__Assignment__
Count the lines below that contain the word "Require", and reply with that number alone.

>>>>

(** * nullDC refsw2: the CORE software rasterizer, embedded in Rocq

    A shallow embedding of the list walker ([refsw_lists.cc]), the VRAM
    address mapper ([pvr_mem.h]) and the texture tables ([TexUtils.cc],
    [TexUtils.h]), with the properties of the specification stated over it.
    The single-precision values of the bump tables are real numbers. The
    AICA DSP playground ([dsp.cpp], [dsp_interp.cpp]) is embedded beside
    them.

    Unsigned 32-bit values are integers of [Z] kept in [0, 2^32); C
    bit-fields are decoded with explicit shifts and masks, the first
    declared field sitting in the least significant bits. *)

From Stdlib Require Import ZArith NArith List Lia Bool Reals Lra Psatz.
From Equations Require Import Equations.
Import ListNotations.
Open Scope Z_scope.

(** ** Machine words *)

Module Word.

(** Wrap-around of [uint32_t] arithmetic. *)
Definition u32 (z : Z) : Z := z mod 2 ^ 32.

(** A bit-field of [width] bits that starts at bit [lsb]. *)
Definition bits (lsb width w : Z) : Z :=
  Z.land (Z.shiftr w lsb) (Z.ones width).

(** [~x] on a [uint32_t]. *)
Definition not32 (x : Z) : Z := u32 (Z.lnot x).

Lemma u32_small z : 0 <= z < 2 ^ 32 -> u32 z = z.
Proof. intros H. unfold u32. now apply Z.mod_small. Qed.

Lemma u32_range z : 0 <= u32 z < 2 ^ 32.
Proof. unfold u32. apply Z.mod_pos_bound. lia. Qed.

Lemma bits_arith lsb width w :
  0 <= lsb -> 0 <= width -> bits lsb width w = (w / 2 ^ lsb) mod 2 ^ width.
Proof.
  intros Hl Hw. unfold bits.
  now rewrite Z.land_ones, Z.shiftr_div_pow2.
Qed.

Lemma bits_range lsb width w :
  0 <= lsb -> 0 <= width -> 0 <= bits lsb width w < 2 ^ width.
Proof.
  intros Hl Hw. rewrite bits_arith by assumption.
  apply Z.mod_pos_bound. now apply Z.pow_pos_nonneg.
Qed.

(** Masking with a field mask keeps the field in place. *)
Lemma land_field w lsb width :
  0 <= lsb -> 0 <= width ->
  Z.land w (Z.shiftl (Z.ones width) lsb) = bits lsb width w * 2 ^ lsb.
Proof.
  intros Hl Hw. unfold bits. rewrite <- Z.shiftl_mul_pow2 by assumption.
  apply Z.bits_inj'. intros n Hn.
  rewrite Z.land_spec, !Z.shiftl_spec by assumption.
  destruct (Z_lt_ge_dec n lsb) as [Hlt | Hge].
  - rewrite (Z.testbit_neg_r _ (n - lsb)) by lia.
    rewrite (Z.testbit_neg_r (Z.land _ _)) by lia.
    now rewrite andb_false_r.
  - rewrite Z.land_spec, Z.shiftr_spec by lia.
    now replace (n - lsb + lsb) with n by lia.
Qed.

(** Fields that do not overlap are assembled by [|] as by [+]. *)
Lemma lor_disjoint_low a b n :
  0 <= n -> 0 <= a < 2 ^ n -> Z.lor a (b * 2 ^ n) = a + b * 2 ^ n.
Proof.
  intros Hn Ha.
  assert (Hd : Z.land a (b * 2 ^ n) = 0).
  { apply Z.bits_inj'. intros i Hi.
    rewrite Z.land_spec, Z.bits_0.
    destruct (Z_lt_ge_dec i n) as [Hlt | Hge].
    - rewrite Z.mul_pow2_bits_low by assumption. apply andb_false_r.
    - rewrite <- (Z.mod_small a (2 ^ n)) by assumption.
      rewrite Z.mod_pow2_bits_high by lia. reflexivity. }
  rewrite Z.add_nocarry_lxor by assumption.
  now rewrite Z.lxor_lor.
Qed.

End Word.

(** ** VRAM view and address mapper ([pvr_mem.h]) *)

Module PvrMem.
Import Word.

Definition VRAM_SIZE : Z := 8 * 1024 * 1024.
Definition VRAM_MASK : Z := VRAM_SIZE - 1.
Definition VRAM_BANK_BIT : Z := 0x400000.

(** [pvr_map32]: the 64-bit wide bus interleaves the banks every 32 bits. *)
Definition pvr_map32 (offset32 : Z) : Z :=
  let static_bits := Z.lor (VRAM_MASK - (VRAM_BANK_BIT * 2 - 1)) 3 in
  let offset_bits := Z.land (VRAM_BANK_BIT - 1) (not32 3) in
  let bank := Z.land offset32 VRAM_BANK_BIT / VRAM_BANK_BIT in
  let rv := Z.land offset32 static_bits in
  let rv := Z.lor rv (u32 (Z.land offset32 offset_bits * 2)) in
  let rv := Z.lor rv (u32 (bank * 4)) in
  rv.

(** The video memory: a byte store; the index is a physical byte offset and
    the 8 MiB array covers the indices [0 .. VRAM_SIZE - 1]. *)
Definition Vram : Type := Z -> Z.

Definition poke (vram : Vram) (i b : Z) : Vram :=
  fun j => if j =? i then b else vram j.

(** Little-endian byte [k] of a word. *)
Definition byte_of (k w : Z) : Z := bits (8 * k) 8 w.

(** The 32-bit and 16-bit accesses through a cast pointer into the byte
    array, on a little-endian host. *)
Definition load32 (vram : Vram) (i : Z) : Z :=
  vram i + vram (i + 1) * 2 ^ 8 + vram (i + 2) * 2 ^ 16 + vram (i + 3) * 2 ^ 24.

Definition store16 (vram : Vram) (i data : Z) : Vram :=
  poke (poke vram i (byte_of 0 data)) (i + 1) (byte_of 1 data).

Definition store32 (vram : Vram) (i data : Z) : Vram :=
  poke (poke (poke (poke vram i (byte_of 0 data)) (i + 1) (byte_of 1 data))
          (i + 2) (byte_of 2 data)) (i + 3) (byte_of 3 data).

(** The byte indices a store of [n] bytes at index [i] touches. *)
Definition store_footprint (i : Z) (n : nat) : list Z :=
  map (fun k => i + Z.of_nat k) (seq 0 n).

Definition vri (vram : Vram) (addr : Z) : Z := load32 vram (pvr_map32 addr).

(** [pvr_write_area1_16]: [vaddr] is computed and left unused; the store
    goes through [pvr_map32 addr]. *)
Definition pvr_write_area1_16 (vram : Vram) (addr data : Z) : Vram :=
  let vaddr := Z.land addr VRAM_MASK in
  store16 vram (pvr_map32 addr) data.

Definition pvr_write_area1_32 (vram : Vram) (addr data : Z) : Vram :=
  let vaddr := Z.land addr VRAM_MASK in
  store32 vram (pvr_map32 addr) data.

(** An index of the 8 MiB byte array. *)
Definition in_vram (i : Z) : Prop := 0 <= i < VRAM_SIZE.

(** The indices written by the two stores. *)
Definition write16_footprint (addr : Z) : list Z :=
  store_footprint (pvr_map32 addr) 2.
Definition write32_footprint (addr : Z) : list Z :=
  store_footprint (pvr_map32 addr) 4.

(** A store leaves every byte outside its footprint as it was. *)
Lemma store16_frame vram i data j :
  ~ In j (store_footprint i 2) -> store16 vram i data j = vram j.
Proof.
  unfold store_footprint, store16, poke. cbn [seq map In Z.of_nat].
  intros Hj.
  destruct (Z.eqb_spec j (i + 1)) as [-> | _]; [exfalso; apply Hj; lia |].
  destruct (Z.eqb_spec j i) as [-> | _]; [exfalso; apply Hj; lia |].
  reflexivity.
Qed.

Lemma store32_frame vram i data j :
  ~ In j (store_footprint i 4) -> store32 vram i data j = vram j.
Proof.
  unfold store_footprint, store32, poke.
  cbn [seq map In Z.of_nat Pos.of_succ_nat Pos.succ].
  intros Hj.
  destruct (Z.eqb_spec j (i + 3)) as [-> | _]; [exfalso; apply Hj; lia |].
  destruct (Z.eqb_spec j (i + 2)) as [-> | _]; [exfalso; apply Hj; lia |].
  destruct (Z.eqb_spec j (i + 1)) as [-> | _]; [exfalso; apply Hj; lia |].
  destruct (Z.eqb_spec j i) as [-> | _]; [exfalso; apply Hj; lia |].
  reflexivity.
Qed.

(** *** The map in arithmetic form *)

Lemma pvr_map32_arith o :
  pvr_map32 o = o mod 4 + 4 * ((o / 2 ^ 22) mod 2) + 8 * ((o / 4) mod 2 ^ 20).
Proof.
  unfold pvr_map32.
  change (Z.lor (VRAM_MASK - (VRAM_BANK_BIT * 2 - 1)) 3) with (Z.ones 2).
  change (Z.land (VRAM_BANK_BIT - 1) (not32 3)) with (Z.shiftl (Z.ones 20) 2).
  change VRAM_BANK_BIT with (Z.shiftl (Z.ones 1) 22) at 1.
  change VRAM_BANK_BIT with (2 ^ 22).
  rewrite !land_field by lia.
  rewrite Z.land_ones by lia.
  rewrite Z.div_mul by lia.
  rewrite !bits_arith by lia.
  change (2 ^ 2) with 4. change (2 ^ 1) with 2.
  pose proof (Z.mod_pos_bound o 4 ltac:(lia)) as H4.
  pose proof (Z.mod_pos_bound (o / 2 ^ 22) 2 ltac:(lia)) as H2.
  pose proof (Z.mod_pos_bound (o / 4) (2 ^ 20) ltac:(lia)) as H20.
  rewrite !u32_small by lia.
  rewrite <- Z.lor_assoc.
  rewrite (Z.lor_comm ((o / 4) mod 2 ^ 20 * 4 * 2)).
  rewrite Z.lor_assoc.
  replace ((o / 2 ^ 22) mod 2 * 4) with ((o / 2 ^ 22) mod 2 * 2 ^ 2) by lia.
  rewrite lor_disjoint_low by lia.
  replace ((o / 4) mod 2 ^ 20 * 4 * 2) with ((o / 4) mod 2 ^ 20 * 2 ^ 3) by lia.
  rewrite lor_disjoint_low by lia.
  lia.
Qed.

Lemma pvr_map32_range o : 0 <= pvr_map32 o < VRAM_SIZE.
Proof.
  rewrite pvr_map32_arith. unfold VRAM_SIZE.
  pose proof (Z.mod_pos_bound o 4 ltac:(lia)).
  pose proof (Z.mod_pos_bound (o / 2 ^ 22) 2 ltac:(lia)).
  pose proof (Z.mod_pos_bound (o / 4) (2 ^ 20) ltac:(lia)).
  lia.
Qed.

End PvrMem.

(** ** The rendering registers ([pvr_regs.h]) *)

Module PvrRegs.
Import Word.

Definition pvr_RegSize : Z := 0x8000.
Definition pvr_RegMask : Z := pvr_RegSize - 1.

(** [emu_regs]: the register block, an array of 32-bit words. *)
Definition RegFile : Type := Z -> Z.
(** * mtproto_parser.c: the extraction, deduplication and checkpoint core

    A shallow embedding of [src/mtproto_parser.c] and the properties its
    specification states about it.

    Conventions of the embedding.
    - A C string (a NUL-terminated [char] array) is the list of its bytes
      before the terminator: [cstring].  A loop [for (p = s; *p; p++)] is a
      recursion on that list.  Raw buffers that may hold a NUL byte (the
      downloaded content) are lists too; [strncpy] cuts at the first NUL.
    - Unsigned 64-bit arithmetic is arithmetic on [Z] reduced modulo 2^64,
      [size_t] likewise, [atomic_uint] modulo 2^32.
    - Whether plain [char] is signed is implementation-defined; it is a
      field of the [Target] class.  [long] is 64 bits wide (LP64).
    - The collaborators the program links against (PCRE2, the clock,
      [strftime]) are the fields of the [Collaborators] class; whether an
      allocation, an [fopen] or a [pthread_create] succeeds is an argument
      of the function that attempts it, and for the scheduler a field of
      the [Threads] and [Files] classes.
    - [log_message] and the counters that are only logged are left out. *)

From Stdlib Require Import ZArith List Bool Ascii String Lia.
Import ListNotations.

Local Open Scope Z_scope.

(** ** Bytes and C strings *)

Definition cstring := list ascii.

Definition bytes (s : string) : cstring := list_ascii_of_string s.

(** The value of a byte as an [unsigned char]. *)
Definition code (c : ascii) : Z := Z.of_N (N_of_ascii c).

Definition strlen (s : cstring) : Z := Z.of_nat (List.length s).

Definition is_nul (c : ascii) : bool := code c =? 0.

(** The C string held by a buffer: its bytes before the first NUL. *)
Fixpoint until_nul (buf : list ascii) : cstring :=
  match buf with
  | [] => []
  | c :: rest => if is_nul c then [] else c :: until_nul rest
  end.

Definition u64 (z : Z) : Z := z mod 2 ^ 64.
Definition u32 (z : Z) : Z := z mod 2 ^ 32.

(** ** Implementation-defined behaviour of the C target *)

Class Target := { plain_char_signed : bool }.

<<<<

__Solution__
3